Title: Fast genetic assays based on label-free electronic and thermal read-out strategies
Authors: Van Grinsven, Bart
Advisors: Wagner, Patrick
Issue Date: 2012
Abstract: One of the central challenges in genomics is the detection and identification of single nucleotide polymorphisms (SNPs). This importance stems from several reasons: first, SNPs are involved in hundreds of genetic disorders such as Alzheimer, mucoviscidosis, phenylketonuria, and several types of breast and colon cancer. Second, SNPs in the so called ADME (absorption, distribution, metabolism, excretion) genes significantly influence the effectiveness of treatment and this is a major topic in the field of theranostics.

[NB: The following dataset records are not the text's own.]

(* ===== verification/EngineFlush.v ===== *)
(** * EngineFlush: which segments a flush consumes *)

From Stdlib Require Import ZArith Lia.
From Stdlib Require Import Strings.Byte.
From S2P Require Import Prelude Text Record Codec CodecProofs Disk Wal Lock Config Manifest Columns Planner Local SweepCrash Sweep Writer WriterProofs WriterSteps WriterTheorems ColumnsTheorems Engine EngineProofs EngineOpen.
Open Scope Z_scope.

Section flush.
Context `{Crc32} `{Parquet} `{ManifestJson}.
Context (cfg : WalConfig) (lock : option path) (pid : Z).
Context (Hlock : forall p id, lock = Some p -> p <> segment_path id).

(** After a seal that succeeded the active segment has no records. *)
Lemma seal_empties first hist y w wnow w1 s r : winv first hist y (files w) ->
  seal (y_state y) wnow w = (w1, Ret (s, Ok r)) ->
  exists a, s_open s = Some a /\ open_ok first hist s a (files w1) /\ acked hist (a_id a) = [].
Proof.
  intros Hinv E.
  destruct (step_invariant cfg lock pid first hist y (files w) wnow SealE Hlock Hinv w eq_refl) as [_ Hq].
  cbn [wstep] in Hq. unfold mbind, io_bind in Hq. cbn [exec] in Hq. rewrite E in Hq. cbn in Hq. rewrite app_nil_r in Hq.
  assert (exists a, s_open s = Some a /\ a_bytes a = SEGMENT_HEADER_BYTES) as (a & Ha & Hb).
  { unfold seal in E. destruct (s_open (y_state y)) as [a|] eqn:Ea; [|done].
    destruct (Z.eqb_spec (a_bytes a) SEGMENT_HEADER_BYTES) as [Eb|_]; [injection E as _ <- <-; by exists a|].
    unfold roll_now, roll in E. rewrite Ea, !exec_bind in E.
    destruct (sync_in_lock _ _ _ _) as [w2 [[[s2 a2] [[]|]]| |]]; try done. rewrite exec_bind, exec_attempt in E.
    destruct (create_segment_result (a_id a2 + 1) (files w2) w2 eq_refl) as [_ Hc].
    destruct (create_segment (a_id a2 + 1) w2) as [w3 [x| |]]; try done. cbn in Hc. destruct Hc as (_ & _ & ->).
    injection E as _ <- _. cbn. by eexists. }
  exists a. split; [done|]. unfold winv in Hq. cbn in Hq. rewrite Ha in Hq. destruct Hq as [Hok _]. split; [done|].
  destruct Hok as [_ _ _ _ (c & tail & [_ _ _ Hbytes _ _])]. apply zlen_zero. lia.
Qed.

Lemma acked_nil hist id c : acked hist id = [] -> (id, c) ∈ hist -> c = [].
Proof.
  intros Hn Hin. unfold acked in Hn.
  assert (c ∈ snd <$> filter (fun x : Z * bytes => x.1 = id) hist) as Hc.
  { apply list_elem_of_fmap. exists (id, c). split; [done|]. by apply list_elem_of_filter. }
  revert Hn Hc. generalize (snd <$> filter (fun x : Z * bytes => x.1 = id) hist). intros l.
  induction l as [|x l IH]; cbn; [set_solver|]. intros [-> Hl]%app_eq_nil [->|Hc]%elem_of_cons; auto.
Qed.

(** The listing that a flush works from. *)
Lemma flush_select_ids e w w' ids : flush_select e w = (w', Ret ids) ->
  ids = consumable (segments_of (files w)) (active_segment (i_wal e)) (last_flushed_segment (i_manifest e)).
Proof.
  unfold flush_select. pose proof (triple_list_segments (fun fs => fs = files w) (fun _ => True) (fun _ _ => I) w eq_refl) as [_ Hq].
  unfold mbind, io_bind. cbn [exec]. destruct (list_segments w) as [w1 [pending| |]]; [|done|done]. cbn in Hq. destruct Hq as [Hf ->].
  rewrite Hf. destruct (0 <? _); [|by intros [= _ <-]].
  destruct (sweep_uncommitted _ w1) as [w2 [[]| |]]; [|done|done]. by intros [= _ <-].
Qed.

(** C30: A flush takes everything. From any state of the log whose segments above the
    flushed watermark are intact, with the committer anywhere in its loop: when the seal
    succeeds and the segments are listed, the segments handed to the flush job are
    exactly those on disk above the watermark and below the new active segment, and
    they include the segment of every non-empty append acknowledged so far. *)
Theorem flush_takes_everything e y hist first w wnow w1 s r w2 ids :
  y_state y = i_wal e -> winv first hist y (files w) -> last_flushed_segment (i_manifest e) < first ->
  seal (i_wal e) wnow w = (w1, Ret (s, Ok r)) -> active_segment s <= u64_lim ->
  flush_select (set_wal e s) w1 = (w2, Ret ids) ->
  (forall id, id ∈ ids <-> id ∈ segments_of (files w1) /\
     last_flushed_segment (i_manifest e) < id < active_segment s) /\
  (forall id c, (id, c) ∈ hist -> c <> [] -> id ∈ ids).
Proof.
  intros Ey Hinv Hfloor Es Hlim Eids. rewrite <-Ey in Es.
  destruct (seal_empties first hist y w wnow w1 s r Hinv Es) as (a & Ha & Hok & Hnil).
  apply flush_select_ids in Eids. cbn in Eids.
  assert (forall id, id ∈ ids <-> id ∈ segments_of (files w1) /\
    last_flushed_segment (i_manifest e) < id < active_segment s) as Hiff.
  { intros id. rewrite Eids. unfold consumable. rewrite list_elem_of_filter. tauto. }
  split; [done|]. intros id c Hin Hc. apply Hiff. unfold active_segment in *. rewrite Ha in *.
  destruct Hok as [Hf Hh _ Hs _]. rewrite Forall_forall in Hh. pose proof (Hh _ Hin) as Hid. cbn in Hid.
  assert (id <> a_id a) as Hne. { intros ->. apply Hc. by eapply acked_nil. }
  destruct (Hs id ltac:(lia)) as (tail & Ht & _). split; [|lia].
  apply elem_of_segments. split; [lia|by eexists].
Qed.
End flush.

(** ** Instances *)

#[local] Existing Instance Crc32_ieee.
#[local] Existing Instance count_parquet.
#[local] Existing Instance NumberJson.

Definition flushable : Inner :=
  mkInner sample_config (mkManifest ∅ 4 None) ∅ (y_state appended_sys) (mkDirLock 7) counters_default 0 0.

(** The seal succeeds and one segment is selected. *)
Definition flush_takes_check : bool :=
  match seal (i_wal flushable) 0 appended.1 with
  | (w1, Ret (s, Ok _)) =>
      match flush_select (set_wal flushable s) w1 with
      | (_, Ret ids) => bool_decide (ids = [7]) && (active_segment s <=? u64_lim)
      | _ => false
      end
  | _ => false
  end.

Lemma flush_takes_witness :
  match seal (i_wal flushable) 0 appended.1 with
  | (w1, Ret (s, Ok _)) =>
      match flush_select (set_wal flushable s) w1 with
      | (_, Ret ids) => ids = [7] /\ 7 ∈ ids
      | _ => False
      end
  | _ => False
  end.
Proof.
  assert (flush_takes_check = true) as Hc by (vm_compute; reflexivity). unfold flush_takes_check in Hc.
  destruct (seal (i_wal flushable) 0 appended.1) as [w1 [[s [r|err]]|err|]] eqn:Es; [|discriminate Hc..].
  destruct (flush_select (set_wal flushable s) w1) as [w2 [ids|err|]] eqn:Ei; [|discriminate Hc..].
  apply andb_true_iff in Hc as [Hids Hact].
  destruct (flush_takes_everything sample_wal_config None 1 no_lock flushable appended_sys [(7, lit "record")] 7
    appended.1 0 w1 s r w2 ids) as [_ Hall].
  - reflexivity.
  - exact (reachable_winv sample_wal_config None 1 7 appended_sys [(7, lit "record")] appended.1 no_lock appended_reachable).
  - reflexivity.
  - exact Es.
  - apply Z.leb_le. exact Hact.
  - exact Ei.
  - split; [exact (bool_decide_eq_true_1 _ Hids)|apply (Hall 7 (lit "record")); [left|discriminate]].
Defined.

Established technologies exist to identify these SNPs, but several disadvantages need consideration. Nearly all technologies need a lab environment, lack in speed (reaction times at the scale of at least 16 hours), are unable to provide dynamic information on the DNA binding kinetics (end point measurement) and need fluorescent labelling of the target DNA, which induces the necessity of sophisticated optical readout techniques. Due to these reasons a general interest in fast, label-free, low-cost and user-friendly DNA sensors has emerged. This thesis reports on the development of DNA sensors that respond to these specifications. In order to integrate DNA in a sensor one needs to develop specific immobilization protocols to tether DNA preferably covalently and in head-on configuration onto a transducer surface. The platform of the developed DNA sensors is based on nano-crystalline diamond (NCD). In a first step, the diamond is hydrogenated. After hydrogenation, fatty acid is attached to surface covalently. Once the fatty acid is attached, it is functionalized with a probe DNA sequence by means of an 1–ethyl–3-[3-dimethylaminopropyl]-carbodiimide (EDC) reaction and in a last step this probe DNA sequence is hybridized with either a full matching target sequence or a sequence containing a mutation at one or several base pairs. ...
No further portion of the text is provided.